Daher ist Ohrakupunktur, die über das Gehirn (Somatotopie-Spiegelung) wirkt, ideal zur Behandlung. Wichtig ist ein Ohrakupunktur-Konzept, welches spiegelnd wirkt – nicht ein Vorgehen, bei dem einfach ‘Punktewirkungen’ zusammen gewürfelt werden.
Einzelpunkte am Ohr wählen, die psychisch wirksam sein sollen
Das ist nämlich die dritte Vorgehensweise: Stechen von mehreren Einzelpunkten am Ohr. Viele Ohrakupunktur-Schulen und Bücher arbeiten über dieses Konzept. Sie beschreiben Punkte, die einen Einfluss auf die Psyche haben sollen. Aber jeder Punkt am Ohr hat einen Einfluss auf die Psyche!
Daher greift dieses Vorgehen aus meiner Sicht viel zu kurz. Denn es ist möglich, eine viel stärkere Wirkung zu erzielen, wenn eine gute Kombination der Punkte gewählt wird.
Die Nutzung von Einzelpunkten entspricht aus meiner Sicht eher dem NADA-Vorgehen, nur das in diesem Fall das Vorgehen nicht standardisiert ist.
Das bedeutet nicht, dass durch dieses Vorgehen nicht auch eine Wirkung erzielt werden kann. Doch die Wirkung des spiegelnden Vorgehens in der Ohrakupunktur ist meines Erachtens deutlich wirksamer.
Das Spiegeln des Symptoms für das Nervensystem
Es gibt einen Grund, warum ein bestimmtes Organ beim Patienten symptomatisch betroffen ist. Viele Bücher benennen inhaltliche Konzepte, welches Organ welche Symbolik repräsentiert. Doch das meine ich nicht. Das ist ein ‘Drüberstülpen’ von Bedeutung. Und die meisten Patienten sind es leid, dass dauernd jemand kommt und sagt, was sie tun sollen. Und sie wollen nicht mehr. Und haben Symptome.
Da kommt die Ohrakupunktur grade recht, denn sie kümmert sich nicht um die Bedeutung. (Die Bedeutung für das eigene Leben kann jede*r nur für sich selber finden – und das nennt man dann Entwicklung oder Psychotherapie). Die Ohrakupunktur spiegelt das gerade aktive neurologische Muster ins Gehirn – und gibt dem Patienten(system) selbst die Möglichkeit, etwas zu verändern.

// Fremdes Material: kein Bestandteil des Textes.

(* ===== verification/Prelude.v ===== *)
(** * Verification of V-MAC 802.11ac

    V-MAC is a data-centric MAC layer in a Realtek 802.11ac driver: programs
    send and receive frames under names, a name is hashed to a 64-bit
    encoding, every station in range hears every frame, and receivers report
    losses with DACKs that make the sender transmit again.  This library
    models that path from program to program, the parts of the driver it runs
    through, and the software ciphers and receive machinery of the driver.

    ** The program and its models

    - userspace/csiphash.c: [SipHash] ([siphash24]); userspace/vmac-usrsp.c:
      [Usrsp] ([vmac_register], [send_vmac], a round of [recvvmac], the tables
      of names and rates).  The state is [vmac_lib_priv], the global
      [vmac_priv].
    - include/osdep_service_bsd.h and the kernel interface: [Skb] (the class
      [Kernel] of kernel facts, socket buffers), [Kernel] (the state [kstate]
      of the module and the monad [K] of its handlers).
    - core/vmac.h: [VmacDefs].  core/rtw_xmit.c: [Tables] (the two hash
      tables), [Netlink] ([nl_recv], [vmac_init], [exit_vmac]).  core/tx.c:
      [Tx] ([vmac_tx], [vmac_low_tx], [xmit_mo]).  core/rx.c: [Rx]
      ([vmac_rx], [nl_send]).  core/dack.c: [Dack] ([request_DACK],
      [prepDACK], [__sendDACK]).  core/clean.c: [Clean] ([process], the two
      timer functions).
    - core/rtw_recv.c: [Radiotap] and [Monitor] ([fill_radiotap_hdr],
      [vmac_override], [recv_frame_monitor] and the free queue of receive
      frames), [Reorder] (the block-ack window and its timer), [RecvFrame]
      (cursor operations of rtw_recv.h, reassembly, the Michael check), [Msdu]
      (splitting of A-MSDUs, conversion to Ethernet, [recv_process_mpdu]),
      [RecvData] ([validate_recv_frame] with its data branch), [RecvMain]
      ([recv_func], [decryptor], [portctrl], [rtw_recv_entry], the pool of
      receive frames); [RecvDemo] holds a concrete station.
    - core/rtw_xmit.c, the packets of the network stack: [XmitData]
      ([update_attrib] with its cipher, rate control and QoS parts),
      [XmitFrame] ([rtw_make_wlanhdr], [rtw_xmitframe_coalesce] with
      fragments, Michael code and software encryption), [XmitQueue] (the pools
      of transmit frames, the service and sleep queues of the stations, power
      saving, [rtw_xmit]; with [pre_xmitframe] of the USB HAL and the queue
      part of [rtw_free_stainfo]); [XmitDemo] and [XmitQueueDemo] hold a
      concrete access point.
    - Stations and keys: core/rtw_sta_mgt.c with parts of rtw_ap.c,
      rtw_mlme_ext.c, rtw_mlme.c and rtw_wlan_util.c: [StaTable] (the pool and
      the hash table of stations, [rtw_alloc_stainfo], [rtw_free_stainfo],
      macids, association identifiers, the lists of stations that authenticate and
      are associated, [OnDeAuth], [rtw_sta_flush], the expiry of stations that
      authenticate); rtw_wlan_util.c: [Bitmap], [Cam] (the key memory of the
      hardware, its cache, and the handlers [setkey_hdl], [set_stakey_hdl]);
      rtw_ap.c: [Acl] (the access list).  [StaTable] frees the queues of
      [XmitQueue].
    - core/rtw_security.c: [Mem] (buffers), [Arc4] (RC4 and the ICV), [SecDefs] (the
      attributes and the loop over fragments), [Wep], [Michael], [Tkip],
      [Aes], [Ccmp].

    A process calls [send_vmac]; the netlink message reaches [nl_recv], which
    copies it and calls [vmac_tx]; [xmit_mo] puts it on the air.  A receiving
    driver passes it to [recv_frame_monitor], whose [vmac_override] calls
    [vmac_rx]; [nl_send] sends a message that [recvvmac] hands to the
    callback.  [Dack] and [Clean] run from timers.  Outside monitor mode
    [recv_func] takes a frame through validation, decryption, reassembly, port
    control, the reorder window and the conversion to Ethernet; the other way
    [update_attrib] describes a packet and [rtw_xmitframe_coalesce] builds its
    frame.

    ** How the code is represented

    A w-bit unsigned integer is a [Z] with explicit wraps ([u8], [u16],
    [u32], [u64], [s32]); memory is a list of bytes, [le_enc] and [le_dec]
    convert integers on the little-endian hosts the driver supports.  Module
    code is a state monad: a kernel crash is [Crash], a memory error that
    execution survives is recorded in [k_log], and what the environment
    decides (allocations, locks, random words, freshly allocated memory)
    comes from the oracle in the state.  Pure buffer code returns [option];
    [None] is an access that leaves its buffer.  Handlers are the whole C
    functions, on every branch; concurrency is the order of the steps of
    [System.step] and [Reorder.ro_step].  Kernel facts that the source relies
    on are fields of the class [Kernel], instantiated by [demo_kernel].

    ** What is shown

    - Program to program: [UsrspSpec] ([user_end_to_end]), over [MonitorLink],
      [Delivery], [DeliverySpec], [NetlinkSpec], [TxSpec]; the hash is SipHash-2-4 ([SipSpec]).
    - Loss repair: [Reliability] over [DackSpec], [DackFrame], [RetxSpec],
      [RxSpec]: what a DACK reports, what it retransmits, pacing, the bound of
      20 frames for any DACK.
    - State: [System] and [Delivery.tables_reachable] (every reachable state,
      any messages, frames, timers and failures; what expiry frees).
    - Departures of the code from its comments: [Defects], the last theorems
      of [CcmpLink], [ReorderThms] and the examples of [RadiotapSpec],
      [RecvThms] and [UsrspSpec].
    - Monitor path: [RadiotapSpec] (round trip with a reader that follows the
      radiotap rules), [MonitorSpec] (filter, recycling).
    - Reorder window: [ReorderSpec], [ReorderThms] (refinement of a window on
      unbounded integers, order, conservation, losslessness, progress).
    - Reassembly: [RecvThms] (conservation of frames, the joined
      payload, the Michael check of the whole).
    - Ethernet packets: [MsduSpec] (A-MSDUs are split completely; what lies
      behind the frame, where the code reads the type of a short subframe, has no
      effect; the two conversions agree).
    - The receive path as a whole: [RecvDataSpec] (retransmissions and old
      packet numbers are refused), [RecvMainSpec] (every receive frame stays
      in one place, except exactly those [recv_lost] lists), [RecvMainThms] (from a
      sealed frame to one Ethernet packet and a window behind it; a leak; any
      forged group frame moves the packet number window).
    - The transmit path: [XmitSpec] (header and layout of a
      frame), [AirLink] (an Ethernet packet sent by an access point comes out
      of the receive path of the station as it went in), [XmitThms] (headers
      are read back; fragmented packets are lost; a blocked port, fresh packet
      numbers).
    - The transmit queues: [XmitQueueSpec] (the invariant), [XmitQueueOps]
      (every operation keeps it), [XmitQueueThms] (no frame is lost in any
      order of operations, none of them fails, a station that wakes up gets
      its frames in order; service by priority; the frames
      that a station with a large identifier loses).
    - Stations: [StaSpec] (a freed station has no frame queued; the table is
      a finite map), [StaIds] (macids and association identifiers), [StaThms]
      (any order of operations of an access point whose stations do not send
      from group addresses: no entry is lost, identifiers are unique and fit; what
      a group address and a large association identifier do).
    - Keys: [CamSpec] (the words of an entry, the searches, the invariant of
      cache and hardware, the handlers), [CamThms] (any order of
      handlers, installing and moving keys, a key that is overwritten);
      [Acl] (the access list is a set of at most 16 addresses).
    - Ciphers: [WepSpec], [TkipSpec], [TkipMix], [MichaelSpec], [AesSpec],
      [CcmpSpec], [CcmpLink] (AES is FIPS-197, CCMP is CCM, sealed fragments
      open, others are refused, RC4 keys are unique) over [FragSpec]; [Demo]
      holds concrete states.

    ** Where the theorems stop

    Some theorems exclude inputs for which the code fails, and each failure
    has a statement of its own: frame number 500 and the read below the window
    ([Defects]); transmit buffers whose fragments do not lie at the stride the
    ciphers walk by, as [rtw_xmitframe_coalesce] makes them for two or more
    fragments ([XmitThms]); received frames over 2048 bytes and four-address
    QoS headers ([CcmpLink]); radiotap headers with a misaligned timestamp
    ([RadiotapSpec]); group addresses as senders ([StaThms]).

    ** Fuel

    Loops whose recursion is not structural take fuel and are given enough:
    [advance] gets the distance to the new frame number, the hole search the
    width of the window, [secmic_zeroes] three rounds, [sip_loop] one more
    than the number of words, [frag_loop] the number of fragments,
    [fragment_loop] one more than the bytes of the packet, [clear_keys] one
    more than the entries of the key memory (for an address other than zero,
    for which the loop of the source never ends).  The theorems that give
    their results show that fuel never runs out.

    ** Not modelled

    The HAL, PHYDM, register tables and firmware; the Linux, ioctl and
    cfg80211 glue; management (scanning, joining, beacons, action frames, the
    command queue, the expiry of associated stations), which V-MAC runs
    without, beyond stations, keys and the access list; p2p, tdls, wapi, br_ext,
    power, efuse, mp and debug code; A-MSDUs, 802.11w and the pools of
    transmit buffers in rtw_xmit.c; of
    rtw_recv.c what management and control frames do, power saving of the
    stations of an access point, signal statistics and the debug code; of
    rtw_security.c the SHA, BIP and SMS4 code;
    [ieee80211_rx_vmac], which nothing calls; queue.c, which is not compiled;
    the test program stress-test.c except [getRate]. *)

From Stdlib Require Export ZArith Lia.
From stdpp Require Export base list list_numbers numbers gmap option.
#[export] Set Default Goal Selector "!".
#[global] Open Scope Z_scope.

(** ** Machine integers

    A C unsigned integer of width [w] is a [Z] in [0, 2^w); every operation
    that can leave the range is followed by an explicit wrap. *)

Definition wrap (w x : Z) : Z := x mod 2 ^ w.
Abbreviation u8 := (wrap 8).
Abbreviation u16 := (wrap 16).
Abbreviation u32 := (wrap 32).
Abbreviation u64 := (wrap 64).

Definition in_width (w x : Z) : Prop := 0 <= x < 2 ^ w.
Abbreviation is_u8 := (in_width 8).
Abbreviation is_u16 := (in_width 16).
Abbreviation is_u32 := (in_width 32).
Abbreviation is_u64 := (in_width 64).

Create HintDb vmac.
Create Rewrite HintDb vmac_bytes.

Lemma pow2_pos w : 0 <= w -> 0 < 2 ^ w.
Proof. intros; apply Z.pow_pos_nonneg; lia. Qed.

Wie spiegele ich am Ohr den Patienten – und was er/sie tut?
Über die Somatotopie Ohr gebe ich dem Gehirn die Information, was gerade aktiv ist – wo also grade was passiert. Das geschieht dadurch, dass ich den aktiven Punkt am Ohr suche und steche.
Und da jede Patientin, jeder Patient individuell ist mit ganz individuellen Symptomen – brauche ich auch den individuellen Punkt des Patienten. MIt anderen Worten: Eine gute Stichtechnik am Ohr (die auch eine gute Suche nach Ohrpunkten umfasst) ist notwendig, um gute Wirkung zu erzielen.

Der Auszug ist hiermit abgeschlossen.